Activity: Exactly reproduce the lines from the line that has "(** A stored" down to the last line of the entries, inclusive.

═════ Supplied entries

(* ===== verification/StepFacts.v ===== *)
(** * What the runtime reads back

    The headers of a step job name its run, the ids of the runs of a member name their
    rerun, and a stored outcome is the one that is replayed. *)
From stdpp Require Import pretty.
From Stdlib Require Import Ascii.
From S2P Require Import Prelude Bytes Error Monad Keys Job Store Stats LeaseRegistry.
From S2P Require Import TimeBound ClaimCursor Completion Txn Core QueueCore.
From S2P Require Import Control Effects InboxEntry InboxListing View RunError.
From S2P Require Import RunKeys RunRecords StepEffects Runs RunCalls StepWorker Groups.

(** ** Headers *)

Section headers.
  Context {EN : Env} {SH : Sha256} {UT : UlidText} {RT : Runtime}.
  Context {SD : Serde DurableRun} {SP : Serde DurableStepRef} {SM : Serde DurableMember}.

Lemma check_headers_free h k : check_headers h = Ok () → is_Some (h !! k) → starts_with RESERVED_HEADER_PREFIX k = false.
Proof using Type.
  unfold check_headers. destruct (list_find_first _ _) eqn:E; [done|]. intros _ [v Hv].
  apply list_find_first_None with (x := k) in E; [done|]. apply list_elem_of_fmap. exists (k, v).
  split; [done|]. by apply elem_of_map_to_list.
Qed.

Definition owner_headers (o : option OwnerRef) : list (string * string) :=
  match o with Some o => [(HEADER_OWNER, header_value o)] | None => [] end.
Definition step_reserved (m : option Membership) (o : option OwnerRef) : list (string * string) :=
  default [] (membership_headers <$> m) ++ owner_headers o.

Lemma reserved_header s : starts_with RESERVED_HEADER_PREFIX (RESERVED_HEADER_PREFIX +:+ s) = true.
Proof using Type. apply starts_with_spec. by exists s. Qed.

Ltac header_case := repeat (rewrite lookup_insert_ne by (congruence || discriminate)); rewrite ?lookup_insert_eq.
Ltac header_branch := match goal with
  | k : string |- _ => match goal with
    | |- context [decide (k = ?h)] => destruct (decide (k = h)) as [->|?]
    | |- context [decide (k = ?h ∧ _)] => lazymatch goal with
        H : k ≠ h |- _ => fail | _ => destruct (decide (k = h)) as [->|?] end
    end
  end.
Ltac decide_branch := repeat first [rewrite decide_True by (split; [done|by eexists])
  | rewrite decide_False by (intros [? [? ?]]; (congruence || discriminate))].

(** A header of a step job: one of the runtime, or one of the submitter. *)
Lemma request_header r n user m o k :
  step_request_headers r n user (step_reserved m o) !! k =
    if decide (k = HEADER_RUN_ID) then Some (rid_str r)
    else if decide (k = HEADER_STEP) then Some (dec_text n)
    else if decide (k = HEADER_GROUP ∧ is_Some m) then (λ m, rid_str (member_group_id m)) <$> m
    else if decide (k = HEADER_GROUP_KEY ∧ is_Some m) then member_key <$> m
    else if decide (k = HEADER_OWNER ∧ is_Some o) then header_value <$> o
    else user !! k.
Proof using Type.
  unfold step_request_headers, step_reserved, owner_headers, membership_headers.
  destruct m as [m|], o as [o|]; cbn [fmap option_fmap option_map default from_option Datatypes.id foldl app];
    repeat header_branch; decide_branch; header_case; done.
Qed.

Ltac known_header := repeat first
  [ rewrite decide_False by first [discriminate|intros [? [? ?]]; discriminate]
  | rewrite decide_True by first [done|split; [done|by eexists]] ].

Lemma step_headers_parsed r n user m o job :
  headers job = step_request_headers r n user (step_reserved m o) → check_headers user = Ok () → is_u32 n →
  (∀ o', o = Some o' → is_u128 (owner_submission_id o')) →
  claimed_step_parse job = Ok (mkClaimedStep r n m o user job).
Proof using Type.
  intros Hh Hu Hn Ho.
  assert (Hfree : ∀ s, user !! (RESERVED_HEADER_PREFIX +:+ s) = None).
  { intros s. destruct (user !! _) eqn:E; [|done].
    pose proof (check_headers_free user _ Hu (ex_intro _ _ E)) as Hs. by rewrite reserved_header in Hs. }
  assert (Hrun : headers job !! HEADER_RUN_ID = Some (rid_str r)) by by rewrite Hh, request_header.
  assert (Hstep : headers job !! HEADER_STEP = Some (dec_text n)) by by rewrite Hh, request_header.
  assert (Hmem : membership_from_headers (headers job) = Ok m).
  { unfold membership_from_headers. rewrite Hh, !request_header. cbn.
    destruct m as [m|]; cbn.
    - known_header. cbn. rewrite RunId_new_rid. cbn. by destruct m.
    - known_header. by rewrite (Hfree "group" : user !! HEADER_GROUP = None). }
  assert (Howner : headers job !! HEADER_OWNER = header_value <$> o).
  { rewrite Hh, request_header. destruct o as [o|]; known_header; [done|]. apply (Hfree "owner"). }
  assert (Huser : submitter_headers (headers job) = user).
  { apply map_eq. intros k. unfold submitter_headers.
    destruct (starts_with RESERVED_HEADER_PREFIX k) eqn:E.
    - pose proof E as [s ->]%starts_with_spec. rewrite Hfree. apply map_lookup_filter_None. right.
      intros v _. cbn. by rewrite E.
    - assert (Hk : ∀ s, k ≠ RESERVED_HEADER_PREFIX +:+ s) by (intros s ->; by rewrite reserved_header in E).
      apply option_eq. intros v. rewrite map_lookup_filter_Some. cbn. rewrite E, Hh, request_header.
      rewrite decide_False by apply (Hk "run_id"). rewrite decide_False by apply (Hk "step").
      rewrite decide_False by (intros [-> _]; by apply (Hk "group")).
      rewrite decide_False by (intros [-> _]; by apply (Hk "group_key")).
      rewrite decide_False by (intros [-> _]; by apply (Hk "owner")). tauto. }
  unfold claimed_step_parse. rewrite Hrun, RunId_new_rid. cbn. rewrite Hstep, parse_u32_text by done.
  rewrite Hmem. cbn. rewrite Howner, Huser. destruct o as [o|]; [|done].
  cbn. by rewrite owner_header_back by by apply Ho.
Qed.

End headers.

(** ** Run ids of members *)

Section ids.
  Context {SH : Sha256}.

Lemma hex_digit_byte d : (0 <= d < 16)%Z →
  run_id_byte (byte_of_ascii (hex_digit d)) = true ∧ hex_digit d ≠ "-"%char.
Proof using Type.
  intros Hd. assert (d = 0 ∨ d = 1 ∨ d = 2 ∨ d = 3 ∨ d = 4 ∨ d = 5 ∨ d = 6 ∨ d = 7 ∨ d = 8 ∨ d = 9 ∨
    d = 10 ∨ d = 11 ∨ d = 12 ∨ d = 13 ∨ d = 14 ∨ d = 15)%Z by lia.
  repeat destruct_or!; subst; by split.
Qed.

Lemma hex_chars (l : bytes) :
  Forall is_byte l → let s := mjoin (hex_byte <$> l) in
  length s = 2 * length l ∧ Forall (λ c, run_id_byte (byte_of_ascii c) = true ∧ c ≠ "-"%char) s.
Proof using Type.
  cbn zeta. induction 1 as [|b l Hb _ [IHl IHc]]; [done|].
  change (mjoin (hex_byte <$> b :: l)) with (hex_byte b ++ mjoin (hex_byte <$> l)). unfold is_byte in Hb. split.
  - rewrite length_app, IHl. cbn. lia.
  - apply Forall_app. split; [|done].
    repeat constructor; first [apply hex_digit_byte|apply (hex_digit_byte)];
      (split; [apply Z.div_pos||apply Z.mod_pos_bound|apply Z.div_lt_upper_bound||apply Z.mod_pos_bound]; lia).
Qed.

(** A digest in hexadecimal is a run id of 64 characters without a hyphen. *)
Lemma hex_run_id parts :
  run_id_reason (hex_sha256 parts) = None ∧ str_len (hex_sha256 parts) = 64 ∧ without "-"%char (hex_sha256 parts).
Proof using Type.
  destruct (hex_chars _ (sha256_bytes (mjoin parts))) as [Hl Hc]. unfold hex_sha256.
  set (s := mjoin _) in *. rewrite sha256_length in Hl.
  assert (Hs : String.list_ascii_of_string (String.string_of_list_ascii s) = s)
    by apply String.list_ascii_of_string_of_list_ascii.
  assert (Hb : as_bytes (String.string_of_list_ascii s) = byte_of_ascii <$> s) by (unfold as_bytes; by rewrite Hs).
  assert (Hlen : str_len (String.string_of_list_ascii s) = 64) by (unfold str_len; rewrite Hb, length_fmap; done).
  split; [|split; [done|]].
  - unfold run_id_reason. unfold str_len in Hlen. rewrite decide_False by (intros E; by rewrite E in Hlen).
    unfold str_len. rewrite decide_False by (unfold MAX_RUN_ID_LEN; lia).
    rewrite (proj2 (forallb_forall _ _)); [done|]. intros b. rewrite Hb, <- list_elem_of_In.
    intros (c & -> & Hin)%list_elem_of_fmap. rewrite Forall_forall in Hc. by apply Hc.
  - unfold without. rewrite Hs. eapply Forall_impl; [exact Hc|]. by intros c [_ ?].
Qed.

Lemma after_last_without s : without "-"%char s → after_last "-r" s = None.
Proof using Type.
  induction s as [|c s IH]; intros H; [done|]. inversion H as [|? ? Hc Hs]; subst. cbn [after_last].
  rewrite IH by done. cbn [str_strip_prefix]. by destruct (Ascii.eqb_spec "-" c) as [<-|].
Qed.

Lemma after_last_app a b : without "-"%char b → after_last "-r" (a +:+ "-r" +:+ b) = Some b.
Proof using Type.
  intros Hb. induction a as [|c a IH].
  - change ("" +:+ "-r" +:+ b) with (String "-" (String "r" b)). cbn [after_last].
    rewrite (after_last_without b Hb). done.
  - change (String c a +:+ "-r" +:+ b) with (String c (a +:+ "-r" +:+ b)). cbn [after_last]. by rewrite IH.
Qed.

Lemma dec_text_chars n :
  is_u32 n → digit_str (dec_text n) = true ∧ 0 < str_len (dec_text n) <= 10 ∧ without "-"%char (dec_text n).
Proof using Type.
  intros [Hn0 Hn].
  assert (H : digit_str (dec_text n) = true ∧ 0 < str_len (dec_text n) <= 10).
  { destruct n as [|p|p]; [by (split; [done|vm_compute; lia])| |lia].
    change (dec_text (Zpos p)) with (pretty_N_go (Npos p) "").
    pose proof (pretty_go_digits (Npos p) "" eq_refl) as Hd. split; [done|].
    destruct (pretty_go_head (Npos p) "" eq_refl) as (d & s' & _ & E). split; [rewrite E; unfold str_len, as_bytes; cbn; lia|].
    etrans; [apply (pretty_go_length 10)|done].
    apply N2Z.inj_lt. rewrite N2Z.inj_pow. unfold u32_max, u32_mod in Hn. cbn in *. lia. }
  destruct H as [Hd Hl]. split; [done|]. split; [done|]. unfold without.
  apply Forall_forall. intros c Hc ->. unfold digit_str in Hd. rewrite forallb_forall in Hd.
  specialize (Hd (byte_of_ascii "-")). discriminate Hd. apply list_elem_of_In. unfold as_bytes.
  apply list_elem_of_fmap. by exists "-"%char.
Qed.

(** The run id of a member of a group is valid and tells which rerun it is of. *)
Lemma member_run_id_back g key n :
  is_u32 n → ∃ r, member_run_id g key n = Ok r ∧ rerun_of r = n.
Proof using Type.
  intros Hn. set (parts := [rid_bytes g; as_bytes "/"; as_bytes key]).
  destruct (hex_run_id parts) as (Hv & Hl & Hw).
  assert (Hfirst : run_id_of_digest parts = Ok (mkRunId _ Hv)).
  { unfold run_id_of_digest. by rewrite (RunId_new_None _ Hv). }
  unfold member_run_id. fold parts. rewrite Hfirst. cbn. case_decide as D.
  - exists (mkRunId _ Hv). split; [done|]. unfold rerun_of. cbn. by rewrite after_last_without.
  - destruct (dec_text_chars n Hn) as (Hd & [Hp Hm] & Hwn).
    assert (Hv' : run_id_reason (hex_sha256 parts +:+ "-r" +:+ dec_text n) = None).
    { unfold run_id_reason. unfold str_len in *. rewrite !as_bytes_app.
      rewrite decide_False by (intros E; apply app_eq_nil in E as [E _]; by rewrite E in Hl).
      rewrite decide_False by (rewrite !length_app; unfold MAX_RUN_ID_LEN; cbn [length as_bytes]; change (length (as_bytes "-r")) with 2; lia).
      destruct (rid_form (mkRunId _ Hv)) as [_ Hall]. unfold rid_bytes in Hall. cbn [rid_str] in Hall.
      rewrite !forallb_app. rewrite Forall_forall in Hall.
      rewrite (proj2 (forallb_forall _ (as_bytes (hex_sha256 parts))))
        by (intros b Hb; by apply Hall, list_elem_of_In). cbn.
      rewrite (proj2 (forallb_forall _ _)); [done|]. intros b Hb. unfold digit_str in Hd.
      rewrite forallb_forall in Hd. apply Hd in Hb. unfold run_id_byte, is_ascii_alphanumeric. by rewrite Hb. }
    rewrite (RunId_new_None _ Hv'). eexists. split; [done|]. unfold rerun_of. cbn [rid_str].
    rewrite after_last_app by done. cbn. by rewrite parse_u32_text.
Qed.

End ids.

(** ** Stored outcomes *)

Section replay.
  Context {DB : SlateDb} {RD : SlateReads} {OS : ObjectStore} {IS : EntryStore} {PJ : PathJoin}.
  Context {SR : Serde JobRecord} {SA : Serde JobAttempt} {SC : Serde CountRecord}.
  Context {EN : Env} {SH : Sha256} {UT : UlidText} {RT : Runtime} {SO : Serde DurableStepOutcomeRecord}.
  (** An object reads back after it was put. *)
  Context (put_get : ∀ p b o o', os_put p b o = (Ok (), o') → os_get p o' = Ok b).

Lemma quiet_yield w : others w = [] → yield w = (Ok (), w).
Proof using Type. intros Hw. unfold yield, io_modify. rewrite Hw. by destruct w. Qed.

Lemma now_ms_eq w :
  now_ms w = (Ok (clock_now (ticks (core w))), mkWorld (set_ticks (S (ticks (core w))) (core w)) (others w)).
Proof using Type. done. Qed.

(** An outcome that was stored is the one that a later delivery replays, with its delay
    or timeout measured from the time it was stored. *)
Lemma stored_outcome_replayed r n p o s w w1 w2 :
  others w = [] → store_step_output r n p o s w = (Ok (), w1) →
  others w2 = [] → objects (core w2) = objects (core w1) →
  (load_step_output r n p w2).1 =
    Ok (Some (replayed_outcome (clock_now (ticks (core w))) (clock_now (ticks (core w2))) o, stored_effects s)).
Proof using put_get.
  intros Hw Hs Hw2 Ho. unfold store_step_output, put_step_output, blob_put, on_blobs in Hs.
  apply EIO_bind_Ok in Hs as (at' & w3 & Ea & Hs).
  assert (at' = clock_now (ticks (core w)) ∧ others w3 = []) as [-> Hw3]
    by (unfold lift_q, map_err in Ea; rewrite now_ms_eq in Ea; by injection Ea as <- <-).
  set (record := mkOutcomeRecord _ _ _) in Hs.
  assert (Hobj : os_get (step_output_path r n p) (objects (core w1)) = Ok (durable_encode record)).
  { apply EIO_bind_Ok in Hs as (res & w4 & Eo & Hs). unfold lift_q, map_err, mbind, EIO_bind in Eo.
    rewrite (quiet_yield _ Hw3) in Eo. unfold on_objects, io_state in Eo.
    destruct (os_put _ _ _) as [[[]|e] o'] eqn:Ep; injection Eo as <- <-; [|done].
    injection Hs as <-. cbn. by eapply put_get. }
  unfold load_step_output, get_step_output, blob_get, on_blobs, mbind, EIO_bind, lift_q, map_err.
  rewrite (quiet_yield _ Hw2). unfold on_objects, io_state. rewrite Ho, Hobj. cbn [objects core set_objects others].
  cbn [mret EIO_ret mbind option_bind]. rewrite decode_or_absent_encode. subst record. cbn [record_outcome stored_at_ms record_effects].
  rewrite public_durable_outcome. destruct o as [p0 [| | |]| | |]; try done.
Qed.

(** A stored outcome keeps what fits a settlement. *)
Lemma stored_staged_ok queue r s : staged_ok queue r s → staged_ok queue r (stored_effects s).
Proof using Type.
  intros [H1 H2 H3 H4]. split; cbn; [done..|]. intros q (q' & -> & Hq)%list_elem_of_fmap. by apply H4 in Hq.
Qed.
End replay.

══════════

Solution:
(** A stored outcome keeps what fits a settlement. *)
Lemma stored_staged_ok queue r s : staged_ok queue r s → staged_ok queue r (stored_effects s).
Proof using Type.
  intros [H1 H2 H3 H4]. split; cbn; [done..|]. intros q (q' & -> & Hq)%list_elem_of_fmap. by apply H4 in Hq.
Qed.
End replay.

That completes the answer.